Seven Idaho environmental organizations have appealed to NOAA Fisheries and the U.S. Army Corps of Engineers to stop barging endangered Snake River sockeye this spring.
In an April 2017 letter, the conservation groups, led by Idaho Rivers United, said juvenile sockeye that are transported are more vulnerable to overly-warm water when they return as adults in June and July than the sockeye that have migrated through the system on their own as juveniles.
The groups cite a NOAA Fisheries' appraisal of the disastrous 2015 sockeye migration, in which most of the returning adult sockeye died in overheated waters of the Columbia and Snake rivers before they reached Idaho.
The NOAA report shows survival of 2015 adult Snake River sockeye between Bonneville and Lower Granite dams was zero for fish that were collected and transported as juveniles, and eight percent for those migrating in-river as juveniles.
The conservationists say sockeye that migrated in the river as juveniles in 2011 and 2012 also survived at higher levels when returning as adults in 2013 and 2014 than those that were collected and barged.
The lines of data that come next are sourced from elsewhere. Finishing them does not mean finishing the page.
(** * ANUS model layer: the Gemini adapter and the model router

    A shallow embedding of [anus/models/gemini_model.py] and
    [anus/models/model_router.py].

    Python objects are modelled by records, dictionaries by [gmap], and the
    effects of the code (exceptions, logging, calls into the provider SDK,
    allocation of instances, mutation of the router) by a state-and-exception
    monad in which the state reached before an exception is kept, as in
    Python. *)

From Stdlib Require Import ZArith QArith_base Ascii String.
From stdpp Require Import gmap strings list fin_maps.

Local Open Scope string_scope.

(** ** Python values, exceptions and outcomes *)

Module Py.

(** The values a configuration dictionary ([Dict[str, Any]]) holds.  Floats
    are carried as rationals; no operation of the two modules computes on
    them. *)
Inductive value : Type :=
| VNone
| VBool (b : bool)
| VInt (z : Z)
| VFloat (q : Q)
| VStr (s : string).

(** [type(v).__name__] *)
Definition type_name (v : value) : string :=
  match v with
  | VNone => "NoneType"
  | VBool _ => "bool"
  | VInt _ => "int"
  | VFloat _ => "float"
  | VStr _ => "str"
  end.

(** An exception instance: its class and [str(e)].  Only subclasses of
    [Exception] are modelled, which is what every [except Exception] of the
    two modules catches. *)
Record exn : Type := Exn { exn_type : string; exn_msg : string }.

Definition AttributeError (msg : string) : exn := Exn "AttributeError" msg.
Definition KeyError (msg : string) : exn := Exn "KeyError" msg.
Definition ValueError (msg : string) : exn := Exn "ValueError" msg.
Definition IndexError (msg : string) : exn := Exn "IndexError" msg.
Definition TypeError (msg : string) : exn := Exn "TypeError" msg.

Inductive outcome (A : Type) : Type :=
| Return (a : A)
| Raise (e : exn).
Arguments Return {A} a.
Arguments Raise {A} e.

Definition raises {A} (o : outcome A) : bool :=
  match o with Return _ => false | Raise _ => true end.

(** Lower-casing of ASCII text: the letters A to Z are mapped to a to z and
    every other byte is left as it is. *)
Definition ascii_lower (c : ascii) : ascii :=
  let n := N_of_ascii c in
  if ((65 <=? n) && (n <=? 90))%N then ascii_of_N (n + 32) else c.

Fixpoint lower (s : string) : string :=
  match s with
  | EmptyString => EmptyString
  | String c r => String (ascii_lower c) (lower r)
  end.

(** A string that holds ASCII characters only. *)
Fixpoint is_ascii (s : string) : bool :=
  match s with
  | EmptyString => true
  | String c r => (N_of_ascii c <? 128)%N && is_ascii r
  end.

(** [str.lower].  Python lower-cases by the Unicode tables, which are not
    part of the sources: the method is a parameter, known on ASCII text,
    where it is [lower]. *)
Class Str : Type := {
  str_lower : string -> string;
  str_lower_ascii : forall s, is_ascii s = true -> str_lower s = lower s;
}.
The groups' letter used data from the NOAA report and the Fish Passage Center.
A juvenile fish barge on the Columbia River. Credit: NWPCC
This year's high flows and spills will reduce the number of juveniles barged, the conservationists said. In addition, they said U.S. District Judge Michael Simon's ruling for increased spill in 2018 would again reduce the number of transported juveniles.
Nonetheless, the Idaho groups told federal agencies, "Active management should be used to reduce it further, starting this year."
NOAA Fisheries spokesman Michael Milstein told NW Fishletter that his agency had no plans to cease transport of sockeye.
He said that 2015 was only one year and an unusual one.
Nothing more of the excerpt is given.